+++ Data for the task +++
(** ** Messages *)

(** The text of a comment as the parser's handler takes it apart: it starts
    with a slash and is as long as its delimiters, between whose characters
    there may be bytes that the reader passes over. *)
Definition comment_msg (msg : string) : bool :=
  let l := bytes_of_string msg in
  (2 <=? lenZ l) && (nthZ 0 l 0 =? "/"%rune) &&
  (if nthZ 0 l 1 =? "*"%rune then 4 <=? lenZ l
   else (3 <=? lenZ l) || (nthZ 0 l 1 =? "/"%rune)).

(** The text of a comment that starts with a number sign.  The documentation of
    the handler knows comments that start with // or /* only, and the parser's
    handler takes these for errors. *)
Definition hash_msg (msg : string) : bool := nthZ 0 (bytes_of_string msg) 0 =? "#"%rune.

(** What the handler is called with: the message of an error, or a comment of
    one of the two kinds. *)
Definition good_event (e : scanev) : Prop :=
  let '(_, _, msg, _) := e in plain_msg msg = true \/ comment_msg msg = true \/ hash_msg msg = true.

Abbreviation good := (Forall good_event).

Lemma byte_of_ascii_of_byte c : is_byte c -> byte_of_ascii (ascii_of_byte c) = c.
Proof.
  unfold is_byte, byte_of_ascii, ascii_of_byte. intros Hc.
  rewrite Ascii.N_ascii_embedding by lia. lia.
Qed.

Lemma bytes_of_string_of_bytes l : Forall is_byte l -> bytes_of_string (string_of_bytes l) = l.
Proof.
  induction 1 as [|c l Hc Hl IH]; [done|]. cbn [string_of_bytes bytes_of_string].
  by rewrite byte_of_ascii_of_byte, IH.
Qed.

Lemma length_string_of_bytes l : length (bytes_of_string (string_of_bytes l)) = length l.
Proof. induction l as [|c l IH]; [done|]. cbn. by rewrite IH. Qed.

Lemma bytes_of_string_append a b : bytes_of_string (a +s+ b) = bytes_of_string a ++ bytes_of_string b.
Proof. induction a as [|c a IH]; [done|].
  change (String c a +s+ b) with (String c (a +s+ b)). cbn [bytes_of_string app]. by rewrite IH. Qed.

Lemma plain_msg_append a b : plain_msg a = true -> plain_msg (a +s+ b) = true.
Proof. unfold plain_msg. rewrite bytes_of_string_append. by destruct (bytes_of_string a). Qed.

Lemma plain_fmt_q c : plain_msg (fmt_q c) = true.
Proof.
  assert (H : forall buf r, exists l, appendEscapedRune ("'"%rune :: buf) r "'"%rune = "'"%rune :: l).
  { intros buf r. unfold appendEscapedRune, AppendRune, appendRuneNonASCII.
    repeat case_match; eexists; cbn [app]; reflexivity. }
  unfold fmt_q, fmtQc, AppendQuoteRune, appendQuotedRuneWith. cbn [app].
  match goal with |- context [appendEscapedRune [39] ?r 39] => destruct (H [] r) as [l Hl] end.
  rewrite Hl. reflexivity.
Qed.

(** ** Tokens and keywords *)

(** The tokens after which a newline becomes a semicolon. *)
Definition semi_tokens : list token :=
  [_Name; _Literal; _IncOp; _Rparen; _Rbrack; _Rbrace; _Break; _Continue; _Fallthrough; _Return].

Definition op_tokens : list token := [_Operator; _AssignOp; _IncOp; _Star].

Definition semi_token (t : token) : bool := existsb (tok_eqb t) semi_tokens.
Definition op_token (t : token) : bool := existsb (tok_eqb t) op_tokens.

(** The keyword map holds keywords only. *)
Lemma keywordMap_check :
  forallb (fun t => tok_eqb t _None ||
    Bool.eqb (contains (tokset [_Break; _Continue; _Fallthrough; _Return]) t) (semi_token t) &&
    negb (op_token t)) keywordMap = true.
Proof. vm_compute. reflexivity. Qed.

Lemma keyword_lookup_token l t :
  keyword_lookup l = Some t ->
  t <> _None /\ contains (tokset [_Break; _Continue; _Fallthrough; _Return]) t = semi_token t /\
  op_token t = false.
Proof.
  unfold keyword_lookup. pose proof keywordMap_check as Hc.
  generalize dependent keywordMap. intros m Hc Hk. rewrite forallb_forall in Hc.
  case_test_in Hk; [|done]. cbv zeta in Hk. case_test_in Hk; [|done].
  injection Hk as Hk. apply andb_true_iff in Heqb0 as [Hn _]. rewrite Hk in Hn.
  apply negb_true_iff, tok_eqb_neq in Hn. split; [done|].
  assert (Hin : In t m).
  { unfold nthZ in Hk. case_test_in Hk; [by subst|].
    destruct (nth_in_or_default (Z.to_nat (hash l)) m _None) as [Hin|Hd]; [by rewrite <- Hk|].
    congruence. }
  specialize (Hc t Hin). apply orb_true_iff in Hc as [Hc|Hc]; [by apply tok_eqb_eq in Hc|].
  apply andb_true_iff in Hc as [Hc Ho]. apply eqb_prop in Hc. by apply negb_true_iff in Ho.
Qed.

Create HintDb plain.
#[export] Hint Resolve plain_fmt_q plain_msg_append : plain.
#[export] Hint Extern 1 (plain_msg _ = true) => reflexivity : plain.

Section Laws.
Context {src : Type} `{SourceLaws src}.
Implicit Types (r : src) (s : scanner src).

(** ** Reading *)

(** What reading does to a reader. *)
Record adv (r r' : src) : Prop := {
  adv_ok : src_ok r';
  adv_left : (src_left r' <= src_left r)%nat;
  adv_active : src_active r' = src_active r;
  adv_mark : (src_mark r' <= src_mark r)%nat;
  adv_seg : src_active r = true -> exists w, src_seg r' = src_seg r ++ w;
  adv_grow : src_active r = true -> src_ch r <> -1 -> src_ch r <> 32 ->
    r' = r \/ lenZ (src_seg r) < lenZ (src_seg r')
}.

Lemma adv_refl r : src_ok r -> adv r r.
Proof. split; try done; [|by left]. exists []. by rewrite app_nil_r. Qed.

Lemma adv_trans r1 r2 r3 : adv r1 r2 -> adv r2 r3 -> adv r1 r3.
Proof.
  intros A B. destruct A, B. split; try done; try lia; try congruence; intros Ha.
  - destruct adv_seg0 as [w1 E1]; [done|]. destruct adv_seg1 as [w2 E2]; [congruence|].
    exists (w1 ++ w2). by rewrite E2, E1, app_assoc.
  - intros Hc Hs. destruct (adv_grow0 Ha Hc Hs) as [->|]; [by apply adv_grow1|]. right.
    destruct adv_seg1 as [w2 ->]; [congruence|]. rewrite lenZ_app. pose proof (lenZ_nonneg w2). lia.
Qed.

(** Reading that used up input made the active segment longer. *)
Lemma adv_longer r r' :
  adv r r' -> src_active r = true -> src_ch r <> -1 -> src_ch r <> 32 ->
  (src_left r' < src_left r)%nat -> lenZ (src_seg r) < lenZ (src_seg r').
Proof. intros A Ha Hc Hs Hl. destruct (adv_grow _ _ A Ha Hc Hs) as [->|]; [lia|done]. Qed.

(** The result of a computation that only reads: the rest of the scanner's
    state is unchanged; [P] says more about the value and the reader. *)
Definition reads {A} (P : A -> src -> Prop) s : A -> scanner src -> list scanev -> Prop :=
  fun a s' t => exists r, s' = set_source_ r s /\ adv (source_ s) r /\ good t /\ P a r.

Definition reader {A} (m : SM A) : Prop :=
  forall s, src_ok (source_ s) -> twp m (reads (fun _ _ => True) s) s.

Lemma twp_lift {A} (m : GM string srcerr src A) Q s a r t :
  m (source_ s) = Ok (a, r, t) ->
  Q a (set_source_ r s) (map (fun e : srcerr => let '(l, c, msg) := e in (l, c, msg, blank s)) t) ->
  twp (lift m) Q s.
Proof. intros Hm HQ. unfold wp, lift. by rewrite Hm. Qed.

Lemma good_lift (t : list srcerr) b :
  Forall (fun e : srcerr => plain_msg e.2 = true) t ->
  good (map (fun e : srcerr => let '(l, c, msg) := e in (l, c, msg, b)) t).
Proof. induction 1 as [|[[l c] m] t Hm Ht IH]; constructor; [by left|done]. Qed.

Lemma twp_nextch Q s :
  src_ok (source_ s) ->
  (forall r t, adv (source_ s) r -> good t ->
     (src_ch (source_ s) <> -1 -> (src_left r < src_left (source_ s))%nat) ->
     (src_active (source_ s) = true -> exists skipped,
        src_seg r = src_seg (source_ s) ++ src_cur (source_ s) ++ skipped /\ high_bytes skipped /\
        (src_ch (source_ s) <> 10 -> (src_pos r).2 = u64 ((src_pos (source_ s)).2 + lenZ (src_cur (source_ s) ++ skipped)))) ->
     Q tt (set_source_ r s) t) ->
  twp nextch Q s.
Proof.
  intros Hok HQ. destruct (law_nextch (source_ s) Hok) as (r & t & Hn & Hok' & Ha & Hm & Hl & Hl' & Hs & Ht).
  eapply twp_lift; [exact Hn|]. apply HQ.
  - split; try done; intros Hact; destruct (Hs Hact) as (sk & -> & _); [by eauto|].
    intros Hc H32. right. rewrite !lenZ_app. pose proof (lenZ_nonneg sk).
    assert (src_cur (source_ s) <> []).
    { pose proof (law_eof _ Hok). destruct (Z.ltb_spec (src_ch (source_ s)) RuneSelf);
        [|by apply law_high]. rewrite law_cur; [done|done|lia|done]. }
    destruct (src_cur (source_ s)) as [|x l]; [done|]. rewrite lenZ_cons.
    pose proof (lenZ_nonneg l). lia.
  - by apply good_lift.
  - exact Hl'.
  - intros Hact. destruct (Hs Hact) as (sk & Hseg & Hh & Hp). exists sk. split_and!; [done|done|].
    intros Hc. by apply Hp.
Qed.

Lemma twp_reader {A} (m : SM A) Q s :
  reader m -> src_ok (source_ s) ->
  (forall a r t, adv (source_ s) r -> good t -> Q a (set_source_ r s) t) -> twp m Q s.
Proof.
  intros Hm Hok HQ. eapply wp_mono; [by apply Hm|].
  intros a s' t (r & -> & Ha & Ht & _). by apply HQ.
Qed.

Lemma twp_errorf msg Q s :
  plain_msg msg = true -> (forall e, good_event e -> Q tt s [e]) -> twp (errorf msg) Q s.
Proof. intros Hp HQ. unfold errorf. apply wp_bind, wp_gets, wp_bind, wp_gets, wp_emit, HQ. by left. Qed.

Lemma twp_errorAtf off msg Q s :
  plain_msg msg = true -> (forall e, good_event e -> Q tt s [e]) -> twp (errorAtf off msg) Q s.
Proof.
  intros Hp HQ. unfold errorAtf.
  apply wp_bind, wp_gets, wp_bind, wp_gets, wp_bind, wp_gets, wp_emit, HQ. by left.
Qed.

Lemma twp_basename base (Q : string -> scanner src -> list scanev -> Prop) s :
  In base [2; 8; 10; 16] -> (forall n, plain_msg n = true -> Q n s []) -> twp (basename base) Q s.
Proof.
  intros Hb HQ. unfold basename, baseName.
  destruct Hb as [<-|[<-|[<-|[<-|[]]]]]; apply wp_ret, HQ; reflexivity.
Qed.

(** Loops: every round reads something, or leaves the loop. *)
Lemma twp_loopM_at {X Y} (body : X -> SM (X + Y)) (I : X -> src -> Prop) P x s :
  src_ok (source_ s) -> I x (source_ s) ->
  (forall x r, adv (source_ s) r -> I x r ->
     twp (body x) (reads (fun y r' => match y with
                              | inl x' => I x' r' /\ (src_left r' < src_left r)%nat
                              | inr y => P y r'
                              end) (set_source_ r s)) (set_source_ r s)) ->
  twp (loopM body x) (reads P s) s.
Proof.
  intros Hok HI Hb. unfold loopM. apply wp_bind, wp_gets. unfold rounds.
  eapply wp_mono.
  - apply (wp_iterM _ _
      (fun x s' t => exists r, s' = set_source_ r s /\ adv (source_ s) r /\ good t /\ I x r)
      (fun _ s => src_left (source_ s)) body (reads P s)) with (t := []).
    + intros x1 s1 t1 (r1 & -> & Ha1 & Ht1 & HI1).
      eapply wp_mono; [by apply Hb|].
      intros [x2|y] s2 t2 (r2 & -> & Ha2 & Ht2 & HP).
      * destruct HP as [HI2 Hl]. split; [|by right].
        exists r2. split_and!; [done|by eapply adv_trans|by apply Forall_app|done].
      * exists r2. split_and!; [done|by eapply adv_trans|by apply Forall_app|done].
    + exists (source_ s). split_and!; [by destruct s|by apply adv_refl|constructor|done].
    + right. lia.
  - intros y s' t'. done.
Qed.

Lemma twp_loopM {X Y} (body : X -> SM (X + Y)) (I : X -> src -> Prop) P x s :
  src_ok (source_ s) -> I x (source_ s) ->
  (forall x s, src_ok (source_ s) -> I x (source_ s) ->
     twp (body x) (reads (fun y r => match y with
                              | inl x' => I x' r /\ (src_left r < src_left (source_ s))%nat
                              | inr y => P y r
                              end) s) s) ->
  twp (loopM body x) (reads P s) s.
Proof.
  intros Hok HI Hb. apply (twp_loopM_at body I); [done|done|]. intros x' r Ha Hx.
  apply (Hb x' (set_source_ r s)); [by destruct Ha|done].
Qed.

Lemma reads_intro {A} (P : A -> src -> Prop) s a s' t :
  s' = set_source_ (source_ s') s -> adv (source_ s) (source_ s') -> good t -> P a (source_ s') ->
  reads P s a s' t.
Proof. intros. by exists (source_ s'). Qed.

Lemma good_nil : good []. Proof. constructor. Qed.
Lemma good_one e : good_event e -> good [e]. Proof. by repeat constructor. Qed.
Lemma good_app t1 t2 : good t1 -> good t2 -> good (t1 ++ t2).
Proof. intros. by apply Forall_app. Qed.

Lemma adv_src_ok r r' : adv r r' -> src_ok r'.
Proof. by intros []. Qed.
End Laws.

Create HintDb scan.
#[export] Hint Resolve adv_refl adv_src_ok good_nil good_one good_app : scan.
#[export] Hint Extern 1 (In _ [2; 8; 10; 16]) => solve [cbn; auto 6] : scan.
#[export] Hint Extern 5 (adv _ _) => eapply adv_trans; [eassumption|] : scan.

(** Expose the reader under updates of the scanner. *)
Ltac src_simpl :=
  cbn [source_ set_source_ mode nlsemi line col blank tok lit bad kind op prec] in *; unfold ch, pos in *;
  cbn [source_ set_source_] in *.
+++
From the records above, reproduce exactly the lines from the one with "- exact Hl'." to the one with "eapply wp_mono; [by apply Hb|].", both included, and no others.

  - exact Hl'.
  - intros Hact. destruct (Hs Hact) as (sk & Hseg & Hh & Hp). exists sk. split_and!; [done|done|].
    intros Hc. by apply Hp.
Qed.

Lemma twp_reader {A} (m : SM A) Q s :
  reader m -> src_ok (source_ s) ->
  (forall a r t, adv (source_ s) r -> good t -> Q a (set_source_ r s) t) -> twp m Q s.
Proof.
  intros Hm Hok HQ. eapply wp_mono; [by apply Hm|].
  intros a s' t (r & -> & Ha & Ht & _). by apply HQ.
Qed.

Lemma twp_errorf msg Q s :
  plain_msg msg = true -> (forall e, good_event e -> Q tt s [e]) -> twp (errorf msg) Q s.
Proof. intros Hp HQ. unfold errorf. apply wp_bind, wp_gets, wp_bind, wp_gets, wp_emit, HQ. by left. Qed.

Lemma twp_errorAtf off msg Q s :
  plain_msg msg = true -> (forall e, good_event e -> Q tt s [e]) -> twp (errorAtf off msg) Q s.
Proof.
  intros Hp HQ. unfold errorAtf.
  apply wp_bind, wp_gets, wp_bind, wp_gets, wp_bind, wp_gets, wp_emit, HQ. by left.
Qed.

Lemma twp_basename base (Q : string -> scanner src -> list scanev -> Prop) s :
  In base [2; 8; 10; 16] -> (forall n, plain_msg n = true -> Q n s []) -> twp (basename base) Q s.
Proof.
  intros Hb HQ. unfold basename, baseName.
  destruct Hb as [<-|[<-|[<-|[<-|[]]]]]; apply wp_ret, HQ; reflexivity.
Qed.

(** Loops: every round reads something, or leaves the loop. *)
Lemma twp_loopM_at {X Y} (body : X -> SM (X + Y)) (I : X -> src -> Prop) P x s :
  src_ok (source_ s) -> I x (source_ s) ->
  (forall x r, adv (source_ s) r -> I x r ->
     twp (body x) (reads (fun y r' => match y with
                              | inl x' => I x' r' /\ (src_left r' < src_left r)%nat
                              | inr y => P y r'
                              end) (set_source_ r s)) (set_source_ r s)) ->
  twp (loopM body x) (reads P s) s.
Proof.
  intros Hok HI Hb. unfold loopM. apply wp_bind, wp_gets. unfold rounds.
  eapply wp_mono.
  - apply (wp_iterM _ _
      (fun x s' t => exists r, s' = set_source_ r s /\ adv (source_ s) r /\ good t /\ I x r)
      (fun _ s => src_left (source_ s)) body (reads P s)) with (t := []).
    + intros x1 s1 t1 (r1 & -> & Ha1 & Ht1 & HI1).
      eapply wp_mono; [by apply Hb|].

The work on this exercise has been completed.